No, Christians Don’t See the Eclipse as a Sign of the Apocalypse

“For those few spreading fear about an eclipse, you’re embarrassing Christians, not representing Christ.”

Hello Christian leads with the headline, “Greg Laurie Explains the Prophetic Significance of the Solar Eclipse and North Korea.”

Well, you can tell from the title of my article that I think seeing the eclipse as a “sign” is silly and unhelpful to the reputation of Christians. So, Greg Laurie, why in the world are you talking about the prophetic significance of the solar eclipse? That’s silly.

Well, here’s what he actually said, quoted from Hello Christian, which quotes from the Christian Post:

“For me personally, I am not attaching any great significance to a solar eclipse,” he said. “There are many signs that Jesus told us to look for that would alert us to the fact that His coming is near,” he told the Christian Post. “The fact is, those signs are all around us. Only a fool would ignore the writing on the wall. As far as the solar eclipse goes, I personally don’t attach any great significance to that in particular.”

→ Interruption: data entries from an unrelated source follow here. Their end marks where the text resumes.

(** [toISOString()]: the UTC fields as [YYYY-MM-DDTHH:mm:ss.sssZ], with a
    signed six-digit year outside 0..9999. *)
Definition toISOString (t : Z) : string :=
  let n := Day t in
  let y := YearFromDay n in
  let w := TimeWithinDay t in
  let year :=
    if (0 <=? y) && (y <=? 9999) then pad 4 y
    else String (if y <? 0 then "-"%char else "+"%char) (pad 6 (Z.abs y)) in
  year ++ "-" ++ pad 2 (MonthFromDay n + 1) ++ "-" ++ pad 2 (DateFromDay n)
    ++ "T" ++ pad 2 (w / 3600000) ++ ":" ++ pad 2 (w / 60000 mod 60)
    ++ ":" ++ pad 2 (w / 1000 mod 60) ++ "." ++ pad 3 (w mod 1000) ++ "Z".

End JsDate.

(** ** The parts of [dayjs] that the portal calls

    The library is a dependency of the portal; the definitions follow its
    sources ([src/index.js] for [parseDate], [$set], [add], [startOf],
    [isSame], [isBefore], [isAfter], [diff] and [format]; [src/utils.js] for
    [monthDiff]; [plugin/isSameOrAfter]).

    A valid [dayjs] object is represented by its time value; its fields
    [$y], [$M], [$D] are what [init()] reads back from the [Date].  An
    invalid date is [None]. *)

Module Dayjs.

Import JsDate.

Section Zone.

Variable tz : Z.

Definition year (t : Z) : Z := getFullYear tz t.
Definition month (t : Z) : Z := getMonth tz t.
Definition date (t : Z) : Z := getDate tz t.
Definition set_tags (v : option (list string)) (r : row) : row :=
    {| id := id r; title := title r; description := description r;
       status := status r; priority := priority r; due_date := due_date r;
       category := category r; tags := v; created_by := created_by r;
       is_deleted := is_deleted r; deleted_at := deleted_at r;
       created_at := created_at r; updated_at := updated_at r |}.

Definition set_is_deleted (v : option bool) (r : row) : row :=
    {| id := id r; title := title r; description := description r;
       status := status r; priority := priority r; due_date := due_date r;
       category := category r; tags := tags r; created_by := created_by r;
       is_deleted := v; deleted_at := deleted_at r;
       created_at := created_at r; updated_at := updated_at r |}.

Definition set_deleted_at (v : option timestamptz) (r : row) : row :=
    {| id := id r; title := title r; description := description r;
       status := status r; priority := priority r; due_date := due_date r;
       category := category r; tags := tags r; created_by := created_by r;
       is_deleted := is_deleted r; deleted_at := v;
       created_at := created_at r; updated_at := updated_at r |}.

Definition set_updated_at (v : option timestamptz) (r : row) : row :=
    {| id := id r; title := title r; description := description r;
       status := status r; priority := priority r; due_date := due_date r;
       category := category r; tags := tags r; created_by := created_by r;
       is_deleted := is_deleted r; deleted_at := deleted_at r;
       created_at := created_at r; updated_at := v |}.
End Task.

Module TaskAssignee.
Record row := {
    id : uuid;
    task_id : option uuid;
    user_id : option uuid;
    assigned_at : option timestamptz
  }.
End TaskAssignee.

Module TaskComment.
Record row := {
    id : uuid;
    task_id : option uuid;
    user_id : option uuid;
    content : string;
    created_at : option timestamptz
  }.

Definition set_content (v : string) (r : row) : row :=
    {| id := id r; task_id := task_id r; user_id := user_id r;
       content := v; created_at := created_at r |}.
End TaskComment.

Module TaskAttachment.
Record row := {
    id : uuid;
    task_id : option uuid;
    file_name : string;
    file_url : string;
    file_type : option string;
    uploaded_by : option uuid;
    created_at : option timestamptz
  }.
End TaskAttachment.

(** ** The database *)

Record database := {
  auth_users : list AuthUser.row;
  profiles : list Profile.row;
  tasks : list Task.row;
  task_assignees : list TaskAssignee.row;
  task_comments : list TaskComment.row;
  task_attachments : list TaskAttachment.row
}.

Definition set_auth_users (v : list AuthUser.row) (db : database) : database :=
  {| auth_users := v; profiles := profiles db; tasks := tasks db;
     task_assignees := task_assignees db; task_comments := task_comments db;
     task_attachments := task_attachments db |}.

Definition set_profiles (v : list Profile.row) (db : database) : database :=
  {| auth_users := auth_users db; profiles := v; tasks := tasks db;
     task_assignees := task_assignees db; task_comments := task_comments db;
     task_attachments := task_attachments db |}.

Definition set_tasks (v : list Task.row) (db : database) : database :=
  {| auth_users := auth_users db; profiles := profiles db; tasks := v;
     task_assignees := task_assignees db; task_comments := task_comments db;
     task_attachments := task_attachments db |}.

Definition set_task_assignees (v : list TaskAssignee.row) (db : database) : database :=
  {| auth_users := auth_users db; profiles := profiles db; tasks := tasks db;
     task_assignees := v; task_comments := task_comments db;
     task_attachments := task_attachments db |}.

Definition set_task_comments (v : list TaskComment.row) (db : database) : database :=
  {| auth_users := auth_users db; profiles := profiles db; tasks := tasks db;
     task_assignees := task_assignees db; task_comments := v;
     task_attachments := task_attachments db |}.

Definition set_task_attachments (v : list TaskAttachment.row) (db : database) : database :=
  {| auth_users := auth_users db; profiles := profiles db; tasks := tasks db;
     task_assignees := task_assignees db; task_comments := task_comments db;
     task_attachments := v |}.

(** ** Subjects and policies *)

(** The database role of a request and the identity [auth.uid()] reads
    from it: NULL for an anonymous request. *)
Inductive db_role := anon | authenticated.

Inductive subject :=
| Anonymous
| Authenticated (uid : uuid).

Definition role_of (s : subject) : db_role :=
  match s with
  | Anonymous => anon
  | Authenticated _ => authenticated
  end.

Definition auth_uid (s : subject) : option uuid :=
  match s with
  | Anonymous => None
  | Authenticated u => Some u
  end.

Inductive command := SELECT | INSERT | UPDATE | DELETE.

Definition command_eqb (a b : command) : bool :=
  match a, b with
  | SELECT, SELECT | INSERT, INSERT | UPDATE, UPDATE | DELETE, DELETE => true
  | _, _ => false
  end.

Definition db_role_eqb (a b : db_role) : bool :=
  match a, b with
  | anon, anon | authenticated, authenticated => true
  | _, _ => false
  end.

(** A policy expression sees the database, the subject and the row. *)
Definition expr (R : Type) := database -> subject -> R -> sqlbool.

(** [CREATE POLICY name ON table FOR cmd TO role USING (..) WITH CHECK (..)]. *)
Record policy (R : Type) := {
  pol_name : string;
  pol_for : command;
  pol_to : db_role;
  pol_using : option (expr R);
  pol_with_check : option (expr R)
}.
Arguments pol_name {R} _.
Arguments pol_for {R} _.
Arguments pol_to {R} _.
Arguments pol_using {R} _.
Arguments pol_with_check {R} _.

Section Evaluation.
Context {R : Type}.
Variable policies : list (policy R).

Definition applies (p : policy R) (c : command) (s : subject) : bool :=
    command_eqb (pol_for p) c && db_role_eqb (pol_to p) (role_of s).

  (** An omitted USING admits every row; an omitted WITH CHECK falls back
      on USING. *)
Definition using_expr (p : policy R) : expr R :=
    match pol_using p with
    | Some e => e
    | None => fun _ _ _ => Some true
    end.

Definition check_expr (p : policy R) : expr R :=
    match pol_with_check p with
    | Some e => e
    | None => using_expr p
    end.

  (** Row-level security is enabled on every table and all policies are
      permissive: the policies of a command are OR-ed, and a command no
      policy covers is denied.  The migration grants and revokes nothing,
      so the table privileges are the platform's (every command open to
      the authenticated role) and the policies alone decide. *)
Definition allow_using (c : command) (db : database) (s : subject) (r : R) : bool :=
    existsb (fun p => applies p c s && holds (using_expr p db s r)) policies.

Definition allow_check (c : command) (db : database) (s : subject) (r : R) : bool :=
    existsb (fun p => applies p c s && holds (check_expr p db s r)) policies.

  (** The rows a subject's SELECT returns. *)
Definition visible (db : database) (s : subject) (rows : list R) : list R :=
    filter (allow_using SELECT db s) rows.
End Evaluation.


(** ** Policies on [profiles] *)

(** USING (status = 'active' OR id = auth.uid()) *)
Definition Users_can_view_active_profiles : policy Profile.row :=
  {| pol_name := "Users can view active profiles";
     pol_for := SELECT; pol_to := authenticated;
     pol_using := Some (fun _ s r =>
       sql_or (Some (ProfileStatus_eqb (Profile.status r) active))
              (sql_eq String.eqb (Some (Profile.id r)) (auth_uid s)));
     pol_with_check := None |}.

Definition profiles_select_policies : list (policy Profile.row) :=
  [Users_can_view_active_profiles].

So, get past the click-bait headline from Hello Christian, and Laurie is right—so let’s heed his counsel.

Hyped Up

Contrary to the hyped-up news stories you might have seen concerning how Christians are reacting to the eclipse, there is no concern among any Christian leaders I know that the eclipse is a sign of an immediate Armageddon. And it certainly isn’t anything for us to fear.

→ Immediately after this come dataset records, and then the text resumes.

Definition emits_void (P : Entry -> bool) (f : VoidFn) : Prop :=
  forall w, exists l, trace (f w) = trace w ++ l /\ forallb P l = true.

(** [keeps s]: [s] does not change the domain object. *)
Definition keeps {R} (s : World -> R * World) : Prop :=
  forall w, vm (snd (s w)) = vm w.

(** ** A host and a domain to run the programs on *)

(** libvirt's JSON accessors on the values above. *)
Definition json_object_get (object : virJSONValue) (key : string)
    : option virJSONValue :=
  match object with
  | VIR_JSON_TYPE_OBJECT members =>
      snd <$> List.find (fun m => String.eqb (fst m) key) members
  | _ => None
  end.

Definition json_get_string (value : virJSONValue) : option string :=
  match value with
  | VIR_JSON_TYPE_STRING s => Some s
  | _ => None
  end.

Definition example_thread (ty : virCHThreadType) (t : Z) (c : nat)
    : virCHMonitorThreadInfo :=
  {| thr_type := ty; thr_tid := t; cpuid := c; thrName := "" |}.

(** One emulator thread and two vCPU threads. *)
Definition example_threads : list virCHMonitorThreadInfo :=
  [ example_thread virCHThreadTypeEmulator 100 0;
    example_thread virCHThreadTypeVcpu 101 0;
    example_thread virCHThreadTypeVcpu 102 1 ].

Definition example_monitor : virCHMonitor :=
  {| socketpath := "/run/ch.sock"; threads := [] |}.

(** A host that answers the int-returning calls with [answer], offers the
    cgroup controllers [controllers] and reports the VM state [info]. *)
Definition example_host (answer : Event -> list Entry -> Z)
    (controllers : virCgroupController -> bool) (info : virJSONValue)
    : Host :=
  {| outcome := answer;
     errno := fun _ => ENOENT;
     monitor_new := fun _ => Some example_monitor;
     monitor_open := fun _ => Some example_monitor;
     monitor_threads := fun _ => example_threads;
     monitor_info := fun _ => info;
     monitor_iothreads := fun _ => [ {| iothread_id := 200 |} ];
     machine_name := fun _ => Some "ch-1-vm"%string;
     net_json := fun _ => ("{}"%string, [7]);
     domain_cgroup := fun _ => Some (Cgroup 1);
     thread_cgroup := fun _ => Some (Cgroup 2);
     virCgroupHasController := fun _ c => controllers c;
     virHostCPUHasBitmap := true;
     virHostCPUGetOnlineBitmap := Some 255%N;
     virBitmapEqual := fun a b => bool_decide (a = b);
     virDomainNumatuneMaybeGetNodeset := fun _ nodeset => (0, nodeset);
     virNumaNodesetToCPUset := fun _ => (0, Some 3%N);
     virDomainNumatuneMaybeFormatNodeset := fun _ _ => (0, Some "0"%string);
     virCHMonitorGetThreadInfo := fun m => from_option threads [] m;
     virCHDomainHasVcpuPids :=
       fun d => existsb (fun v => 0 <? tid v) (vcpus (def d));
     virDomainObjIsActive := fun d => negb (def_id (def d) =? -1);
     virStrcpyStatic_sun_path := fun _ => 0;
     virJSONValueObjectGet := json_object_get;
     virJSONValueGetString := json_get_string;
     HAVE_CPU_AFFINITY := true |}.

The media often attempts to find fringe people who claim to be Christian but often have little more platform than a badly arranged blog and a few Twitter followers to “represent” Christianity to the masses, via an often-hyperbolized segment designed to make Christians look stupid.

We’ve seen this before: the blood moons, planets aligning, 2012 and other events that are adopted as signs to serve a political point or send a message of God’s impending judgment. Often, the message isn’t directly contradictory to Scripture (judgment is real), but the method of communicating and proving it (i.e., God’s judgment is on America because of X event) becomes harmful, embarrassing Christians every time it is proved to be untrue.

Here are a few thoughts to address this:

1. For those few spreading fear about an eclipse, you’re embarrassing Christians, not representing Christ.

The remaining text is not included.